Tutto molto chiaro. Vi ringrazio delle risposte. M'è affiorato in mente, però, un altro dubbio, che vi espongo qui sotto, affine a quello di PersOnLine.
Infarinato ha scritto:Non è tanto la «convinzione», mi pare, quanto la fattualità a rendere possibile, se non preferibile, l’indicativo: ecco perché, in dipendenza da credere, questo modo sembra comparire di preferenza nei tempi passati.
Mi chiedo se ci sia un modo per stabilire oggettivamente la fattualità di un enunciato. Un criterio è quello da lei suggerito: laddove nella subordinata retta da
credere ci sia un tempo passato, che denota un'azione, un evento o uno stato conchiuso, non piú in fieri (perciò piú «fattuale»), potrebbe essere impiegato il modo indicativo (a patto che
credere esprima una convinzione piú che una valutazione personale, mi sembra di capire).
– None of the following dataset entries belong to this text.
(* ===== verification/Window.v ===== *)
(** * Window: the block buffers of src/src/peer_handler/mod.rs

    A [Window] owns one byte vector per block in flight; block [index] lives in the
    slot [index % len].  A [Vec<u8>] is its allocation and its length: [truncate] and
    [set_len] move the length only, the bytes behind it stay. *)

From S2P Require Import Prelude Fs Net.

Definition DATA : Z := 0x03.
Definition ACK : Z := 0x04.

Record Vec : Type := mkVec { storage : list byte; len : nat }.

Definition vec_bytes (v : Vec) : list byte := take (len v) (storage v).

Module Window.

(** [buffers_capacity] is the outer vector's capacity: collecting a range allocates for
    exactly as many elements as the range has. *)
Record t : Type := mk { block_size : Z; buffers : list Vec; buffers_capacity : nat }.

Definition new (block_size window_size : Z) : t :=
  let n := Z.to_nat block_size + 2 * 2 in
  mk block_size (replicate (Z.to_nat window_size) (mkVec (replicate n zero) n)) (Z.to_nat window_size).

Definition size (self : t) : Z := as_u16 (Z.of_nat (buffers_capacity self)).

(** [index as usize % window_length]; a remainder by zero panics. *)
Definition slot (self : t) (index : Z) : option nat :=
  match length (buffers self) with
  | O => None
  | n => Some (Z.to_nat index mod n)
  end.

(** The vector of a slot after [set_len(capacity)]; a [Vec]'s capacity is the length of its
    [storage]. *)
Definition buffer (self : t) (index : Z) : option (nat * list byte) :=
  s ← slot self index; v ← buffers self !! s; Some (s, storage v).

Definition set_buffer (self : t) (s : nat) (v : Vec) : t :=
  mk (block_size self) (<[s := v]> (buffers self)) (buffers_capacity self).

(** The four stores of the block's header. *)
Definition write_header (index : Z) (bytes : list byte) : option (list byte) :=
  bytes0 ← store 0 (as_u8 0) bytes;
  bytes1 ← store 1 (as_u8 DATA) bytes0;
  bytes2 ← store 2 (as_u8 (Z.shiftr index 8)) bytes1;
  store 3 (as_u8 index) bytes2.

Definition push_block {F} `{OpenedFile F} (self : t) (opened_file : F) (index : Z)
  : res ErrorKind (nat * bool) * (t * F) :=
  match buffer self index with
  | None => (Stop Panicked, (self, opened_file))
  | Some (s, bytes) =>
      match write_header index bytes with
      | None => (Stop Panicked, (self, opened_file))
      | Some bytes' =>
          match read_to opened_file (drop 4 bytes') with
          | (Ok read_bytes, (tail, opened_file')) =>
              let bytes'' := take 4 bytes' ++ tail in
              let v := mkVec bytes'' ((read_bytes + 4) `min` length bytes'') in
              (Ok (read_bytes, (Z.of_nat read_bytes <? block_size self)%Z),
               (set_buffer self s v, opened_file'))
          | (Err e, (tail, opened_file')) =>
              let bytes'' := take 4 bytes' ++ tail in
              (Err e, (set_buffer self s (mkVec bytes'' (length bytes'')), opened_file'))
          | (Stop h, (_, opened_file')) => (Stop h, (self, opened_file'))
          end
      end
  end.

Definition send (self : t) (index : Z) (datagram_stream : DatagramStream.t)
  : res ErrorKind unit * DatagramStream.t :=
  match slot self index ≫= λ s, buffers self !! s with
  | None => (Stop Panicked, datagram_stream)
  | Some v => DatagramStream.send (vec_bytes v) datagram_stream
  end.

End Window.

(** ** The reference: a file cut into blocks *)

(** Block [k], from 1, of a file; the last block is shorter than the block size,
    possibly empty. *)
Definition block (bs : nat) (data : list byte) (k : nat) : list byte :=
  take bs (drop ((k - 1) * bs) data).

Definition n_blocks (bs : nat) (data : list byte) : nat := length data / bs + 1.

(** The DATA datagram of RFC 1350, block numbers modulo 2^16. *)
Definition data_packet (k : nat) (payload : list byte) : list byte :=
  let number := as_u16 (Z.of_nat k) in
  [as_u8 0; as_u8 DATA; as_u8 (Z.shiftr number 8); as_u8 number] ++ payload.

Definition packet (bs : nat) (data : list byte) (k : nat) : list byte :=
  data_packet k (block bs data k).

Section blocks.
Context (bs : nat) (data : list byte) (Hbs : 0 < bs).

Lemma length_block k :
  1 ≤ k → length (block bs data k) = bs `min` (length data - (k - 1) * bs).
Proof. intros. unfold block. by rewrite length_take, length_drop. Qed.

(** A block before the last is full, the last one is not. *)
Lemma block_short k :
  1 ≤ k → k ≤ n_blocks bs data →
  length (block bs data k) < bs ↔ k = n_blocks bs data.
Proof using Hbs.
  intros Hk Hn. rewrite length_block by done. unfold n_blocks in *.
  pose proof (Nat.div_mod_eq (length data) bs). pose proof (Nat.mod_upper_bound (length data) bs).
  split; intros; [|subst k; nia].
  destruct (decide (k - 1 < length data / bs)); [|lia].
  assert ((k - 1) * bs + bs ≤ length data / bs * bs) by nia. nia.
Qed.

Lemma n_blocks_bound : length data < n_blocks bs data * bs.
Proof using Hbs.
  unfold n_blocks. pose proof (Nat.div_mod_eq (length data) bs).
  pose proof (Nat.mod_upper_bound (length data) bs). nia.
Qed.

(** The first [k] blocks are the first [k * bs] bytes. *)
Lemma concat_blocks k : concat (block bs data <$> seq 1 k) = take (k * bs) data.
Proof.
  induction k as [|k IH]; [done|].
  rewrite seq_S, fmap_app, concat_app, IH. simpl. rewrite app_nil_r.
  unfold block. replace (S k - 1) with k by lia.
  rewrite (Nat.add_comm bs). apply take_take_drop.
Qed.

Lemma concat_all_blocks : concat (block bs data <$> seq 1 (n_blocks bs data)) = data.
Proof using Hbs. rewrite concat_blocks. apply take_ge. pose proof n_blocks_bound. lia. Qed.

End blocks.

(** ** The window as a ring of packets *)

Definition win_ok (bs w : nat) (W : Window.t) : Prop :=
  Window.block_size W = Z.of_nat bs ∧ length (Window.buffers W) = w ∧
  Window.buffers_capacity W = w ∧
  Forall (λ v, length (storage v) = bs + 4) (Window.buffers W).

(** The slot of block [k]. *)
Definition slot_of (w k : nat) : nat := Z.to_nat (as_u16 (Z.of_nat k)) mod w.

(** [W] has packet [k] of the file ready to be sent. *)
Definition holds (bs w : nat) (data : list byte) (W : Window.t) (k : nat) : Prop :=
  ∃ v, Window.buffers W !! slot_of w k = Some v ∧ vec_bytes v = packet bs data k.

Lemma win_ok_new bs w :
  win_ok bs w (Window.new (Z.of_nat bs) (Z.of_nat w)).
Proof.
  unfold win_ok, Window.new. simpl. rewrite !Nat2Z.id, length_replicate.
  repeat split; try done. apply Forall_replicate. simpl. by rewrite length_replicate.
Qed.

Lemma slot_of_lt w k : 0 < w → slot_of w k < w.
Proof. intros. apply Nat.mod_upper_bound. lia. Qed.

(** Blocks of one window use different slots while block numbers do not wrap. *)
Lemma slot_of_inj w k k' :
  0 < w → k < k' → k' < k + w → (Z.of_nat k' < 65536)%Z → slot_of w k ≠ slot_of w k'.
Proof.
  intros Hw ???. unfold slot_of. rewrite !as_u16_small by (split; lia). rewrite !Nat2Z.id.
  pose proof (Nat.div_mod_eq k w). pose proof (Nat.div_mod_eq k' w).
  pose proof (Nat.mod_upper_bound k w). intros Heq. rewrite Heq in *.
  assert (w * (k' / w - k / w) = k' - k) by (rewrite Nat.mul_sub_distr_l; lia).
  destruct (k' / w - k / w) as [|q]; nia.
Qed.

Lemma win_slot bs w W k :
  0 < w → win_ok bs w W → Window.slot W (as_u16 (Z.of_nat k)) = Some (slot_of w k).
Proof.
  intros Hw (_ & Hl & _). unfold Window.slot, slot_of. rewrite Hl. by destruct w; [lia|].
Qed.

Lemma win_size bs w W : win_ok bs w W → (Z.of_nat w < 65536)%Z → Window.size W = Z.of_nat w.
Proof. intros (_ & _ & Hc & _) Hw. unfold Window.size. rewrite Hc. apply as_u16_small. split; lia. Qed.

Lemma store_header index bytes :
  4 ≤ length bytes →
  Window.write_header index bytes =
  Some ([as_u8 0; as_u8 DATA; as_u8 (Z.shiftr index 8); as_u8 index] ++ drop 4 bytes).
Proof.
  unfold Window.write_header. destruct bytes as [|b0 [|b1 [|b2 [|b3 bytes]]]]; simpl; try lia. intros _.
  unfold store. simpl. by rewrite drop_0.
Qed.

(** A block of whatever the file's read gave. *)
Lemma push_block_read {F} `{OpenedFile F} (bs w : nat) (W : Window.t) (f : F) (k n : nat)
    (chunk : list byte) (Q : F → Prop) :
  0 < w → win_ok bs w W → length chunk = n → n ≤ bs →
  (∀ buffer, length buffer = bs →
    ∃ f', read_to f buffer = (Ok n, (chunk ++ drop n buffer, f')) ∧ Q f') →
  ∃ v f', Window.push_block W f (as_u16 (Z.of_nat k)) =
      (Ok (n, (Z.of_nat n <? Z.of_nat bs)%Z), (Window.set_buffer W (slot_of w k) v, f')) ∧
    vec_bytes v = data_packet k chunk ∧ length (storage v) = bs + 4 ∧ Q f'.
Proof.
  intros Hw Hok Hchunk Hn Hread. pose proof Hok as (Hb & Hl & Hc & Hst).
  destruct (lookup_lt_is_Some_2 (Window.buffers W) (slot_of w k)) as [v Hv];
    [rewrite Hl; by apply slot_of_lt|].
  assert (length (storage v) = bs + 4) as Hlen by (by eapply Forall_lookup_1 in Hst).
  unfold Window.push_block, Window.buffer.
  rewrite (win_slot bs w) by done. simpl. rewrite Hv. cbn [mbind option_bind].
  rewrite store_header by lia.
  rewrite (drop_app_length' [_; _; _; _]), (take_app_length' [_; _; _; _]) by done.
  destruct (Hread (drop 4 (storage v))) as (f' & -> & HQ); [rewrite length_drop; lia|].
  rewrite Hb. do 2 eexists. split; [done|]. split_and!; [| |done].
  - unfold vec_bytes. simpl. rewrite !length_app, !length_drop, Hlen, Hchunk.
    replace (_ `min` _) with (4 + n) by lia.
    unfold data_packet. simpl. by rewrite take_app_length'.
  - simpl. rewrite !length_app, !length_drop, Hlen, Hchunk. lia.
Qed.

Section push.
Context {F} `{OpenedFileSpec F}.
Context (bs w : nat) (data : list byte) (Hbs : 0 < bs) (Hw : 0 < w).

Lemma push_block_spec (W : Window.t) (f : F) (R : nat) :
  win_ok bs w W → readable f → remaining f = drop (R * bs) data →
  ∃ v f',
    Window.push_block W f (as_u16 (Z.of_nat (S R))) =
      (Ok (length (block bs data (S R)), (Z.of_nat (length (block bs data (S R))) <? Z.of_nat bs)%Z),
       (Window.set_buffer W (slot_of w (S R)) v, f')) ∧
    vec_bytes v = packet bs data (S R) ∧ length (storage v) = bs + 4 ∧
    readable f' ∧ remaining f' = drop (S R * bs) data.
Proof using Hbs Hw.
  intros Hok Hread Hrem.
  assert (length (block bs data (S R)) = bs `min` length (remaining f)) as Hlb
    by (rewrite length_block, Hrem, length_drop by lia; simpl; by rewrite Nat.sub_0_r).
  assert (take (length (block bs data (S R))) (remaining f) = block bs data (S R)) as Htake.
  { unfold block at 2. simpl. rewrite Nat.sub_0_r, <- Hrem, Hlb.
    destruct (decide (bs ≤ length (remaining f))); [by rewrite Nat.min_l by lia|].
    by rewrite Nat.min_r, !take_ge by lia. }
  destruct (push_block_read bs w W f (S R) (length (block bs data (S R))) (block bs data (S R))
    (λ f', remaining f' = drop (length (block bs data (S R))) (remaining f) ∧ readable f'))
    as (v & f' & -> & Hv & Hst & Hrem' & Hread'); [done|done|done|lia| |].
  - intros buffer Hbuf. destruct (read_to_spec f buffer Hread) as (f' & Hf' & Hrem').
    rewrite Hbuf, <- Hlb, Htake in *. eauto.
  - exists v, f'. split_and!; [done..|].
    rewrite Hrem', Hrem, drop_drop. destruct (decide (bs ≤ length (remaining f))).
    + f_equal. lia.
    + rewrite Hrem, length_drop in *. rewrite !drop_ge by lia. done.
Qed.

Lemma set_buffer_ok W k v :
  win_ok bs w W → length (storage v) = bs + 4 → win_ok bs w (Window.set_buffer W (slot_of w k) v).
Proof.
  intros (? & ? & ? & Hst) ?. unfold win_ok, Window.set_buffer. simpl. rewrite length_insert.
  repeat split; try done. by apply Forall_insert.
Qed.

Lemma holds_set_buffer W k v :
  win_ok bs w W → vec_bytes v = packet bs data k →
  holds bs w data (Window.set_buffer W (slot_of w k) v) k.
Proof using Hw.
  intros (_ & Hl & _) ?. exists v. split; [|done]. simpl.
  apply list_lookup_insert_eq. rewrite Hl. by apply slot_of_lt.
Qed.

Lemma holds_set_other W k k' v :
  slot_of w k ≠ slot_of w k' → holds bs w data W k' →
  holds bs w data (Window.set_buffer W (slot_of w k) v) k'.
Proof. intros Hne (v' & Hv' & ?). exists v'. split; [|done]. simpl. by rewrite list_lookup_insert_ne. Qed.

Lemma window_send W k s :
  win_ok bs w W → holds bs w data W k →
  Window.send W (as_u16 (Z.of_nat k)) s = DatagramStream.send (packet bs data k) s.
Proof using Hw.
  intros Hok (v & Hv & <-). unfold Window.send. rewrite (win_slot bs w) by done. simpl. by rewrite Hv.
Qed.

End push.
Se invece siamo di fronte a un tempo presente, pare aprirsi uno spazio di maggiore arbitrarietà, in cui il parlante può giustificare
a posteriori il suo uso dell'indicativo. Ricordo, ad esempio, che in una pubblicità di qualche anno fa la voce fuori campo diceva: «noi di Vattelapesca crediamo che i cani
sono belli fuori quando sono belli anche dentro». Gli autori dell'annuncio si giustificarono del presunto errore dicendo che la ditta Vattelapesca aveva la ferma convinzione che il corretto funzionamento degli organi interni dell'animale si nota anche all'aspetto.
La scelta dell'indicativo sarebbe dunque stata ponderata dai pubblicitari e non potrebbe essere criticata, giacché il confine fra convinzione (soggettiva) e opinione è sottile e sfugge all'analisi dell'interlocutore. Insomma, non si potrebbe mai criticare l'uso dell'indicativo al posto del congiuntivo in dipendenza da
credere, perché potrebbe intervenire l'interpretazione ad hoc del parlante; e questo anche al passato (es. «credo che
sia stata una bella partita» / «credo che
è stata una bella partita»). Al contrario, l'uso improprio del congiuntivo potrebbe essere additato con relativa facilità, come nel caso d'una professione di fede.